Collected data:
(** ** What the connections have in common *)

(** The connections use different channels, rings and parts of the server's
    memory, each with its send buffer in its own part. *)
Definition spokes_apart (k k' : spoke) : Prop :=
  sp_server k ≠ sp_server k' ∧
  sp_server_send k' ≠ sp_server_send k ∧ sp_server_send k' ≠ sp_server_recv k ∧
  sp_server_recv k' ≠ sp_server_send k ∧ sp_server_recv k' ≠ sp_server_recv k ∧
  ∀ x, sp_region k x → sp_region k' x → False.
Definition hub_wf : Prop :=
  Z.of_nat (length ks) ≤ 64 ∧
  (∀ i k, ks !! i = Some k → spoke_wf k ∧
     within (sp_region k) (data_ptr (sp_buffer k)) (buffer_size (sp_buffer k))) ∧
  (∀ i j k k', i ≠ j → ks !! i = Some k → ks !! j = Some k' → spokes_apart k k').

(** The completions of one channel in the queue all channels share. *)
Definition own (ch : Z) (l : list ibv_wc) : list ibv_wc := filter (λ wc, wc_wr_id wc = ch) l.
Definition own_end (s : side X) : side X := s <| arrived := own (channel s) (arrived s) |>.
(** One connection of the hub, as a pair of its own. *)
Definition view (h : hub) (l : link) : pair X :=
  mkPair (l_client l) (own_end (serving h l)) (l_peers l).

(** At the start, the server has posted the receives of all its channels, and
    each client its receives and its request. *)
Definition idle (k : spoke) (i : Z) w : Prop :=
  tower_state (sp_server k) i (sp_server_send k) (sp_server_recv k) w
    (fresh_ring (sp_server_send k)) (fresh_ring (sp_server_recv k)) 0 0 ∧
  sends (sp_server k) w = [] ∧ recvs (sp_server k) w = [] ∧
  stables (sp_server_send k) w = Some (stable (sp_buffer k)) ∧
  ∀ q b, q ∈ slots (fresh_ring (sp_server_send k)) ++ slots (fresh_ring (sp_server_recv k)) →
    stables q w = Some (stable b) → within (sp_region k) (data_ptr b) (buffer_size b).
Definition hub_started (h : hub) : Prop :=
  (∃ w u, (∀ (i : nat) k, ks !! i = Some k → idle k (Z.of_nat i) w) ∧
     tower_post_receives hub_tensors (sp_server <$> ks) w = Ok u (h_world h)) ∧
  h_arrived h = [] ∧ length (h_links h) = length ks ∧
  ∀ i k l, ks !! i = Some k → h_links h !! i = Some l →
    client_started (sp_client k) (sp_client_send k) (sp_client_recv k) (l_client l) ∧
    l = mkLink (l_client l) (sp_peers k) (sp_server k) 0 0.
End hub.
Arguments link X : clear implicits.
Arguments hub X : clear implicits.

(** ** What a connection does to the others *)

Section confined.
Context {X : Type} `{!Platform X} `{!PostLog X}.
Implicit Types w : World X.

(** Rings, counters, logs and memory that are not the connection's stay. *)
Definition confined (k : spoke) w w' : Prop :=
  spares (sp_server k) (sp_server_send k) (sp_server_recv k) w w' ∧
  only_of (sp_server k) w w' ∧ (∀ q, stables q w' = stables q w) ∧
  ∀ x, (sp_region k x → False) → w_mem w' !! x = w_mem w !! x.
#[export] Instance confined_order k : PreOrder (confined k).
Proof.
  split.
  - intros w. by split_and!.
  - intros w1 w2 w3 (S1 & O1 & B1 & M1) (S2 & O2 & B2 & M2). split; [by trans w2|].
    split; [by trans w2|]. split; [intros q; by rewrite B2|]. intros x Hx. by rewrite M2, M1.
Qed.

Lemma mem_read_ext a n m m' :
  (∀ x, a ≤ x < a + Z.of_nat n → m' !! x = m !! x) → mem_read a n m' = mem_read a n m.
Proof.
  revert a. induction n as [|n IH]; intros a H; cbn [mem_read]; [done|].
  rewrite H, IH; [done|intros; apply H; lia|lia].
Qed.

(** What the server's end of a connection relies on. *)
Definition intact (k : spoke) w w' : Prop :=
  (∀ i, state_rely (sp_server k) i (sp_server_send k) (sp_server_recv k) w w') ∧
  sends (sp_server k) w' = sends (sp_server k) w ∧ recvs (sp_server k) w' = recvs (sp_server k) w ∧
  (∀ q, stables q w' = stables q w) ∧ ∀ x, sp_region k x → w_mem w' !! x = w_mem w !! x.
Lemma confined_intact k k' w w' : spokes_apart k k' → confined k w w' → intact k' w w'.
Proof.
  intros (A1 & A2 & A3 & A4 & A5 & A6) (Hs & Ho & Hb & Hm).
  destruct (Ho (sp_server k')) as [Es Er]; [congruence|]. split.
  - intros i rs rr rq sq. by eapply spares_state; [exact Hs|apply not_eq_sym|..].
  - do 3 (split; [done|]). intros x Hx. apply Hm. intros Hx'. by eapply A6.
Qed.
(** A poll moves nothing. *)
Definition still w w' : Prop :=
  w_bufs w' = w_bufs w ∧ w_chans w' = w_chans w ∧ w_mem w' = w_mem w ∧
  ∀ ch, sends ch w' = sends ch w ∧ recvs ch w' = recvs ch w.
Lemma still_state w w' ch i ps pr : still w w' → state_rely ch i ps pr w w'.
Proof.
  intros (Hb & Hc & _) rs rr rq sq Ht. eapply ts_rings; [exact Ht|exact Hc|..]; rewrite Hb; by destruct Ht.
Qed.
Lemma still_stables w w' q : still w w' → stables q w' = stables q w.
Proof. intros (Hb & _). unfold stables. by rewrite Hb. Qed.
Lemma still_intact k w w' : still w w' → intact k w w'.
Proof.
  intros H. split; [intros i; by apply still_state|]. pose proof (λ q, still_stables _ _ q H).
  destruct H as (_ & _ & Hm & Hp). destruct (Hp (sp_server k)). do 3 (split; [done|]).
  intros x _. by rewrite Hm.
Qed.
Lemma poll_still each n w r w' : poll_cq_batch each n w = Ok r w' → still w w'.
Proof.
  intros H. unfold poll_cq_batch, real_poll_completion_queue in H. wstep H as a w1 H1.
  wstep H as ? w2 H2. wstep H as ? w3 H3. apply call_inv in H as (y & m & H & ->).
  apply poll_logged in H as (Hs & Hr & Hm). unfold still, sends, recvs. cbn.
  rewrite Hs, Hr. by split_and!.
Qed.

Lemma server_inv_intact k i gs gr ch e n l w w' :
  intact k w w' →
  server_inv (sp_server k) i (sp_server_send k) (sp_server_recv k)
    (fresh_ring (sp_server_send k)) (moved (fresh_ring (sp_server_recv k)) NUM_BLOCK 0)
    (sp_buffer k) (description (sp_buffer k) (sp_mr k)) (sp_region k) gs gr (mkSide ch w e n l) →
  server_inv (sp_server k) i (sp_server_send k) (sp_server_recv k)
    (fresh_ring (sp_server_send k)) (moved (fresh_ring (sp_server_recv k)) NUM_BLOCK 0)
    (sp_buffer k) (description (sp_buffer k) (sp_mr k)) (sp_region k) gs gr (mkSide ch w' e n l).
Proof.
  intros (Ht & Es & Er & Hb & Hm) [S1 S2 S3 S4 S5 SK S6 SB S7].
  cbn [channel world arrived executed] in *. split; cbn [channel world arrived executed];
    rewrite ?Es, ?Er, ?Hb; try done.
  - by apply Ht.
  - intros q b Hq Hqb. rewrite Hb in Hqb. by eapply SB.
  - intros wr He Hwr. destruct (S7 wr He Hwr) as (a & Ha & Hin & Hr). exists a. split; [done|].
    split; [done|]. rewrite <-Hr. apply mem_read_ext. intros x Hx. apply Hm, Hin. lia.
Qed.
Lemma idle_intact k i w w' : intact k w w' → idle k i w → idle k i w'.
Proof.
  intros (Ht & Es & Er & Hb & Hm) (H1 & H2 & H3 & H4 & H5). split; [by apply Ht|].
  rewrite Es, Er, Hb. do 3 (split; [done|]). intros q b Hq Hqb. rewrite Hb in Hqb. by eapply H5.
Qed.
Lemma linked_intact k i p w :
  intact k (world (server p)) w → linked k i p →
  linked k i (mkPair (client p) (server p <| world := w |>) (peer_comm_fd_mgr p)).
Proof.
  intros Hw (rc0 & b0 & blk & H1 & H2 & H3 & H4 & hs & hr & hk & gs & gr & Hb & Hc & Hs & Hp).
  exists rc0, b0, blk. do 4 (split; [done|]). exists hs, hr, hk, gs, gr. do 2 (split; [done|]).
  split; [|done]. destruct p as [c [ch v e n l] peers]. by eapply server_inv_intact.
Qed.
Lemma linked_client_still k i p w :
  still (world (client p)) w → linked k i p →
  linked k i (mkPair (client p <| world := w |>) (server p) (peer_comm_fd_mgr p)).
Proof.
  intros Hw (rc0 & b0 & blk & H1 & H2 & H3 & H4 & hs & hr & hk & gs & gr & Hb & Hc & Hs & Hp).
  exists rc0, b0, blk. do 4 (split; [done|]). exists hs, hr, hk, gs, gr. split; [done|].
  split; [|by split]. destruct Hc as [C1 C2 C3 C4 C5 CK C6 C7].
  pose proof (still_stables _ _ b0 Hw) as Hst. pose proof (still_state _ _ _ _ _ _ Hw _ _ _ _ C2).
  destruct Hw as (_ & _ & Hm & Hp'). destruct (Hp' (sp_client k)) as [Es Er].
  split; cbn [client channel world arrived upd]; rewrite ?Es, ?Er, ?Hst, ?Hm; done.
Qed.
End confined.

(** ** What each event confines itself to *)

Section events.
Context {X : Type} `{!Platform X} `{!PostLog X}.
Implicit Types w : World X.
Context (k : spoke) (i : Z).

Lemma confined_store w a bs :
  (∀ x, a ≤ x < a + Z.of_nat (length bs) → sp_region k x) →
  confined k w (w <| w_mem ::= mem_write a bs |>).
Proof.
  intros H. split; [by split_and!|]. split; [done|]. split; [done|]. intros x Hx.
  cbn. apply mem_write_frame. intros Hin. by apply Hx, H.
Qed.

(** A transfer to the server stores into its receive, or writes into the send
    buffer. *)
Lemma to_server_confined p c s :
  within (sp_region k) (data_ptr (sp_buffer k)) (buffer_size (sp_buffer k)) →
  linked k i p → carry (client p) (server p) c s →
  confined k (world (server p)) (world s).
Proof.
  intros Hin (rc0 & b0 & blk & _ & _ & _ & _ & hs & hr & hk & gs & gr & Hb & Hc & Hs & _) H.
  destruct H as [wr rw r imm bs Hwr Ho Hi Hcar Hrw Hr Hle | wr addr key bs Hwr Ho Hr Hcar];
    cbn [report store world upd eta_side]; apply confined_store; intros x Hx.
  - rewrite (si_channel _ _ _ _ _ _ _ _ _ _ _ _ Hs) in Hrw.
    destruct (si_recvs _ _ _ _ _ _ _ _ _ _ _ _ Hs) as [_ Hall].
    rewrite Forall_forall in Hall. apply list_elem_of_lookup_2, Hall in Hrw as (a & (key & id & ->) & Ha).
    injection Hr as <-. apply Ha. cbn in Hx, Hle. lia.
  - rewrite (ci_channel _ _ _ _ _ _ _ _ _ _ _ _ _ _ Hc) in Hwr.
    destruct (client_request_at _ _ _ _ _ _ _ _ _ _ _ _ _ _ _ _ Hc Hwr)
      as [[_ (a & ? & ? & ->)]|(_ & _ & _ & Hrem & g & Hg & Hlen)]; [done|].
    rewrite Hr in Hrem. injection Hrem as -> _.
    destruct Hcar as (g' & Hg' & Hl & _). rewrite Hg in Hg'. injection Hg' as <-.
    apply Hin. cbn in *. lia.
Qed.

(** The handler writes one block and moves its own rings and counters. *)
Lemma handler_confined ts each p wc wcs u w :
  tensor_buffer_send ts !! Z.to_nat (u32 i) = Some (sp_server_send k) →
  tensor_buffer_recv ts !! Z.to_nat (u32 i) = Some (sp_server_recv k) →
  linked k i p → arrived (server p) = wc :: wcs →
  server_process_wc ts each wc (world (server p)) = Ok u w →
  confined k (world (server p)) w.
Proof.
  intros Hts Htr (rc0 & b0 & blk & _ & _ & _ & _ & hs & hr & hk & gs & gr & Hb & Hc & Hs & _) Ha H.
  pose proof (λ r n a, block_within _ _ _ _ _ _ _ _ _ _ _ _ r n a Hs) as Hin.
  destruct Hs as [_ S2 _ _ S5 _ S6 _ _]. rewrite Ha in S5. apply Forall_cons in S5 as [Hid _].
  split; [by eapply (server_process_spares (sp_server k))|].
  destruct (server_process_posts _ _ _ _ _ Hts Htr _ _ _ _ _ _ _ _ _ _ H Hid S2 S6)
    as (Hst & Hone & Hsend & Hrecv).
  destruct (is_send wc), (is_recv wc); cbn [Z.b2z] in Hone; try lia.
  - destruct (Hsend eq_refl) as (_ & _ & Hm & Ho). split; [done|]. split; [done|]. intros x _. by rewrite Hm.
  - destruct (Hrecv eq_refl) as (m & a & wr & a' & rw & _ & Ha1 & _ & _ & _ & _ & _ & _ & Hm & Ho).
    split; [done|]. split; [done|]. intros x Hx. apply Hm. intros Hr. apply Hx.
    by apply (Hin _ 24 a (or_introl eq_refl) Ha1).
Qed.

(** The loop that posts a channel's receives. *)
Lemma receives_confined w u w' rs rr rq sq :
  for_each (seqZ 0 NUM_BLOCK) (λ _, post_block (sp_server k) (sp_server_recv k)) w = Ok u w' →
  tower_state (sp_server k) i (sp_server_send k) (sp_server_recv k) w rs rr rq sq →
  confined k w w'.
Proof.
  intros H Hw. split.
  - refine (frames_for_each (sp_server k) (sp_server_send k) (sp_server_recv k) _ _ (λ _, _) w u w' _ H).
    + apply frames_post_block.
    + by eapply state_bases.
  - destruct (post_blocks_post _ _ _ _ _ _ _ H (ts_recv _ _ _ _ _ _ _ _ _ Hw))
      as (St & new & _ & (_ & _ & Hm & Ho) & _). split; [done|]. split; [done|]. intros x _. by rewrite Hm.
Qed.
End events.

(** *** The queue all channels share *)

Section queue.
Context {X : Type} `{!Platform X} `{!PostLog X}.

Lemma own_app ch l l' : own ch (l ++ l') = own ch l ++ own ch l'.
Proof. apply filter_app. Qed.
Lemma own_cons ch wc l : wc_wr_id wc = ch → own ch (wc :: l) = wc :: own ch l.
Proof. intros H. by apply (filter_cons_True (λ wc, wc_wr_id wc = ch)). Qed.
Lemma own_cons_other ch wc l : wc_wr_id wc ≠ ch → own ch (wc :: l) = own ch l.
Proof. intros H. by apply (filter_cons_False (λ wc, wc_wr_id wc = ch)). Qed.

§ **How to complete this task**: Find each line in the records above that contains "eapply", and copy it.

§ **Solution to the problem**:
  - intros i rs rr rq sq. by eapply spares_state; [exact Hs|apply not_eq_sym|..].
  - do 3 (split; [done|]). intros x Hx. apply Hm. intros Hx'. by eapply A6.
  intros (Hb & Hc & _) rs rr rq sq Ht. eapply ts_rings; [exact Ht|exact Hc|..]; rewrite Hb; by destruct Ht.
  - intros q b Hq Hqb. rewrite Hb in Hqb. by eapply SB.
  rewrite Es, Er, Hb. do 3 (split; [done|]). intros q b Hq Hqb. rewrite Hb in Hqb. by eapply H5.
  split; [|done]. destruct p as [c [ch v e n l] peers]. by eapply server_inv_intact.
  split; [by eapply (server_process_spares (sp_server k))|].
    + by eapply state_bases.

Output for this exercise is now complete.